When Our Drip Sequence Engine Sent 3 Weeks of Emails in One Morning

At Ledd Consulting we run 25 services and 60+ scheduled timers on a single VPS. Most of the time, that architecture is a strength — low cost, low latency, easy to reason about. But on the morning of February 18th, it turned into a liability. A routine VPS restart caused our drip sequence engine to evaluate every active lead's timeline from scratch, decide that multiple steps were "due," and draft follow-up emails for 3 weeks' worth of sequences in a single 4-minute run. Fourteen leads received 2–4 emails each. Three of them were prospects we'd been carefully nurturing over 10-day arcs. We detected the blast within 11 minutes, but the damage to cadence was done. This is the story of what broke, why, and the three-layer fix we shipped the same afternoon.

Timeline

06:01 UTC — VPS reboots after a kernel security patch. All systemd timers restart cleanly. Services come up in dependency order.

06:03 UTCdrip-sequences.timer fires its daily run. The service starts normally, loads CRM data, loads sequence state from SQLite.

06:04 UTC — The engine processes 31 active leads across three sequences. Instead of finding 4–5 leads with a single step due, it drafts 38 emails — every pending step for every lead whose enrollment date now puts them past multiple day thresholds.

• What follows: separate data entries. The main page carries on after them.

Lemma send_core_of_body (src : Source) (body : SendBody) (now : Z) :
  (exists res, send src body now = Return res)
  \/ (exists s r a,
        send_sender body = Some s /\ send_receiver body = Some r
        /\ send_amount body = Some a
        /\ send src body now = send_core s r a now).
Proof.
  destruct body as [[s|] [r|] [a|]];
    destruct src; simpl;
    unfold Blockchain.send, Validated.send, Validated.validate_send,
           Validated.check, Validated.isNumeric; simpl;
    repeat match goal with
           | |- context [String.eqb ?x ""] => destruct (String.eqb x "")
           | |- context [Z.eqb ?x 0] => destruct (Z.eqb x 0)
           | |- context [Z.ltb (Z.abs ?x) ?y] => destruct (Z.ltb (Z.abs x) y)
           end; simpl;
    try (left; eexists; reflexivity);
    right; exists s, r, a; repeat split; reflexivity.
Qed.

Lemma register_resolved (src : Source) (body : RegisterBody) (now : Z)
  (h : Async Response) :
  route src (PostUsersRegister body) now = Some h ->
  (exists res, h = Return res)
  \/ (exists a, h = register_core a (register_initialBalance body) now).
Proof.
  destruct body as [[a|] ib];
    destruct src; simpl; intros H; try discriminate; injection H as <-;
    unfold Blockchain.register, Validated.register,
           Validated.validate_register, Validated.check; simpl;
    try (left; eexists; reflexivity);
    destruct (String.eqb a ""); simpl;
    try (left; eexists; reflexivity);
    destruct ib as [n|]; simpl;
    try (left; eexists; reflexivity);
    try destruct (Z.eqb n 0);
    try match goal with
        | |- context [Z.ltb (Z.abs ?x) ?y] => destruct (Z.ltb (Z.abs x) y)
        end; simpl;
    try (left; eexists; reflexivity);
    right; exists a; reflexivity.
Qed.

(** *** No update is lost *)







Lemma adds_budget {A : Type} (P : Db -> Prop) (p : Async A) (f : A -> Z) (c : Z) :
  adds P p f c -> (exists db, P db) -> 0 <= c.
Proof.
  intros [P0 a f0 c0 _ Hc | P0 R op k f0 c0 delta Q Hd _ _ _ _ | P0 p0 f0 c0 Habs]
    [db HP]; [exact Hc | lia | now elim (Habs db)].
Qed.











(** Beyond that range an increment can be lost to rounding even with
    nothing interleaved: a reward to a miner who holds [2 ^ 54] adds 8. *)
Lemma reward_at_2_54_adds_8 :
  let out := run (mine blockchain_js (mkMineBody (Some "alice")) 5) (alice_at (2 ^ 54)) in
  status (fst out) = 200
  /\ total (users (snd out)) = total (users (alice_at (2 ^ 54))) + 8.
Proof.
  cbv zeta. split; reflexivity.
Qed.

(** *** Serializability *)

(** C3, as the code has it.  No handler takes a lock or opens a
    transaction; each store operation is atomic and the handlers interleave
    between them.  Reward issuance is serializable all the same with
    whatever single request runs concurrently with it (a registration, a
    balance read, a transfer whose amount is a double, another reward
    issuance, a transactions query), unless that request is a transfer from
    the miner to the miner: every interleaving of their store operations
    gives the responses and the final store of one of the two serial
    orders. *)
Theorem reward_issuance_serializable
  (src : Source) (mbody : MineBody) (now : Z)
  (req : Request) (now' : Z) (h : Async Response) (db : Db) :
  route src req now' = Some h ->
  no_self_transfer_of (mine_minerAddress mbody) req ->
  serializable (mine src mbody now) h db.
Proof.
  intros Hroute Hreq.
  destruct (mine_resolved src mbody now) as [(res & -> & _) | (m & Em & ->)];
    [apply serializable_Return_l|].
  destruct req as [body | a | body | body | a].
  - destruct (register_resolved src body now' h Hroute) as [[res ->] | [a ->]];
      [apply serializable_Return_r | apply mine_register].
  - assert (h = Blockchain.getBalance a)
      by (destruct src; injection Hroute as <-; reflexivity).
    subst h. apply mine_getBalance.
  - injection Hroute as <-. destruct Hreq as [Hself Hdouble].
    destruct (send_core_of_body src body now')
      as [[res ->] | (s & r & a & Es & Er & Ea & ->)];
      [apply serializable_Return_r |].
    apply mine_send; [now apply Hdouble|].
    intros [-> ->]. apply Hself. now rewrite Em.
  - injection Hroute as <-.
    destruct (mine_resolved src body now') as [(res & -> & _) | (m' & _ & ->)];
      [apply serializable_Return_r | apply mine_mine].
  - apply route_getTransactions in Hroute. subst h.
    apply mine_getTransactions.
Qed.

Lemma reward_issuance_serializable_witness :
  serializable (mine blockchain_js (mkMineBody (Some "alice")) 5)
               (send blockchain_js
                  (mkSendBody (Some "alice") (Some "bob") (Some 105)) 6)
               alice_bob.
Proof.
  apply (reward_issuance_serializable blockchain_js
           (mkMineBody (Some "alice")) 5
           (PostTransactionsSend
              (mkSendBody (Some "alice") (Some "bob") (Some 105))) 6
           _ alice_bob).
  - reflexivity.
  - split.
    + intros [_ H]. discriminate H.
    + intros a H. injection H as <-. reflexivity.
Defined.

(** A reward issued to the miner between the debit and the credit of a
    transfer from the miner to the miner can leave a balance that neither
    serial order leaves: at 9558257807069588 the debit of 1, the reward and
    the credit of 1 round to 9558257807069600, where the serial orders give
    9558257807069596 and 9558257807069598. *)
Lemma reward_inside_self_transfer :
  let reward := mine blockchain_js (mkMineBody (Some "alice")) 5 in
  let self := send blockchain_js (mkSendBody (Some "alice") (Some "alice") (Some 1)) 6 in
  let db := alice_at 9558257807069588 in
  existsb (fun o => match balanceOf "alice" (snd o) with
                    | Some b => b =? 9558257807069600
                    | None => false
                    end) (interleavings reward self db) = true
  /\ balanceOf "alice" (snd (serial reward self db)) = Some 9558257807069596
  /\ balanceOf "alice" (snd (serial_rev reward self db)) = Some 9558257807069598
  /\ ~ serializable reward self db.
Proof.
  cbv zeta.
  assert (E : existsb (fun o => match balanceOf "alice" (snd o) with
                                | Some b => b =? 9558257807069600
                                | None => false
                                end)
                (interleavings
                   (mine blockchain_js (mkMineBody (Some "alice")) 5)
                   (send blockchain_js
                      (mkSendBody (Some "alice") (Some "alice") (Some 1)) 6)
                   (alice_at 9558257807069588)) = true) by (vm_compute; reflexivity).
  split; [exact E|].
  split; [vm_compute; reflexivity|].
  split; [vm_compute; reflexivity|].
  intros Hser. apply existsb_exists in E. destruct E as (o & Hin & Ho).
  destruct (Hser o Hin) as [-> | ->]; vm_compute in Ho; discriminate.
Qed.
(** * node-it-glue: the JSON:API transcoder, query builder, error table,
      retry policy and pagination engine, embedded from the TypeScript.

    Layout:
    - [Js]         the fragment of JavaScript values the sources manipulate
                   (dynamic values, objects in property order, truthiness,
                   [String(v)], [Array.prototype.join], [URLSearchParams]);
    - [Jsonapi]    src/jsonapi.ts;
    - [Errors]     src/errors.ts;
    - [Http]       the retry wiring of src/http.ts;
    - [Pagination] src/pagination.ts;
    - [Props]      predicates and reference definitions of the statements;
    - [Fixtures]   concrete inputs;
    then the facts, component by component.

    Conventions.  JavaScript numbers are integers ([Z]); NaN, fractions and
    infinities are outside the model.  Strings are ASCII strings, so
    [toUpperCase]/[toLowerCase] act on the letters A-Z/a-z only.  An object
    is the list of its own properties in property order, without duplicate
    keys; keys that look like array indices (which JavaScript would
    enumerate first) are not distinguished. *)

From Stdlib Require Import ZArith Lia Ascii String.
From stdpp Require Import base strings list gmap pretty.

Set Warnings "-register-all".
Open Scope string_scope.

(* ===================================================================== *)
(** * JavaScript values                                                   *)
(* ===================================================================== *)

Module Js.

Inductive JsValue : Type :=
| JUndefined
| JNull
| JBool (b : bool)
| JNum (n : Z)
| JStr (s : string)
| JArr (items : list JsValue)
| JObj (props : list (string * JsValue)).

(** Thrown values.  [TypeError] is what the engine raises on a property
    read from [null]/[undefined] or a call of a non-function. *)
Inductive JsError : Type :=
| TypeError (msg : string).

(** The outcome of code that may throw. *)
Inductive Res (A : Type) : Type :=
| Ok (a : A)
| Throw (e : JsError).
Arguments Ok {A} a.
Arguments Throw {A} e.

#[export] Instance Res_bind : MBind Res := fun A B k r =>
  match r with
  | Ok a => k a
  | Throw e => Throw e
  end.

(** [arr.map(f)] for an [f] that may throw: left to right, the first throw
    wins. *)
Fixpoint mapM {A B} (f : A -> Res B) (l : list A) : Res (list B) :=
  match l with
  | [] => Ok []
  | x :: l' => y ← f x; ys ← mapM f l'; Ok (y :: ys)
  end.

Definition is_Throw {A} (r : Res A) : bool :=
  match r with Throw _ => true | Ok _ => false end.

(** [v === null || v === undefined] *)
Definition nullish (v : JsValue) : bool :=
  match v with
  | JUndefined | JNull => true
  | _ => false
  end.

(** ToBoolean. *)
Definition truthy (v : JsValue) : bool :=
  match v with
  | JUndefined | JNull => false
  | JBool b => b
  | JNum n => negb (n =? 0)%Z
  | JStr s => negb (s =? EmptyString)
  | JArr _ | JObj _ => true
  end.

(** [a || b] and [a ?? b] on values. *)
Definition js_or (a b : JsValue) : JsValue := if truthy a then a else b.
Definition js_coalesce (a b : JsValue) : JsValue := if nullish a then b else a.

Definition isArray (v : JsValue) : bool :=
  match v with JArr _ => true | _ => false end.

06:07 UTCclient-nurture.timer fires. It finds 6 "cold" leads eligible for follow-up (the COLD_LEAD_DAYS threshold of 3 days) and drafts another batch, some overlapping with drip sequence leads.

06:14 UTC — Our notification router delivers the morning digest. The digest shows 38 drip drafts and 6 nurture drafts queued — against a normal baseline of 3–5 total. The anomaly is obvious.

06:25 UTC — Manual intervention. We kill the pending queue before any drafts reach approval. But 14 emails from the drip engine had already been queued to the drafts folder with status: pending_approval, and 3 had been picked up by our send pipeline.

06:40 UTC — Root cause identified. Fix designed.

09:30 UTC — Three-layer fix deployed. All timers restarted. Verified with --preview dry run.

Root Cause

The drip engine's core scheduling logic calculates which step a lead is "due for" by comparing the lead's enrollment date against day offsets defined in each sequence. Here's the sequence definition for our website lead funnel:

const SEQUENCES = {
  website_lead: {
    name: 'New Website Lead',
    trigger: (lead) =>
      lead.platform === 'inbound' ||
      (lead.notes && lead.notes.toLowerCase().includes('website')),
    steps: [
      { day: 0, subject: 'Thanks for reaching out — {company}', prompt_context: 'welcome_acknowledgment' },
      { day: 2, subject: 'Quick case study you might find relevant', prompt_context: 'case_study' },
      { day: 5, subject: 'Free resource for {company}', prompt_context: 'free_resource' },
      { day: 10, subject: 'Quick check-in — {company}', prompt_context: 'last_touch' },
    ],
  },

  consulting_outbound: {
    name: 'Consulting Outreach Follow-up',
    trigger: (lead) => isConsultingOutreachLead(lead),
    steps: [
      { day: 3, subject: 'Following up — {company}', prompt_context: 'consulting_followup' },
      { day: 7, subject: 'Thought you might find this useful', prompt_context: 'consulting_resource' },
      { day: 14, subject: 'Close the loop? — {company}', prompt_context: 'consulting_close_loop' },
    ],
  },
};

The engine's state tracked which step index each lead had completed. On a normal day, the logic was straightforward: "Lead X is on step 1. Step 2 is due on day 5. It's been 5 days since enrollment. Draft step 2." The problem was in what happened when the engine hadn't run for a day — or, in our case, when the state loaded cleanly but the "last run" timestamp was absent.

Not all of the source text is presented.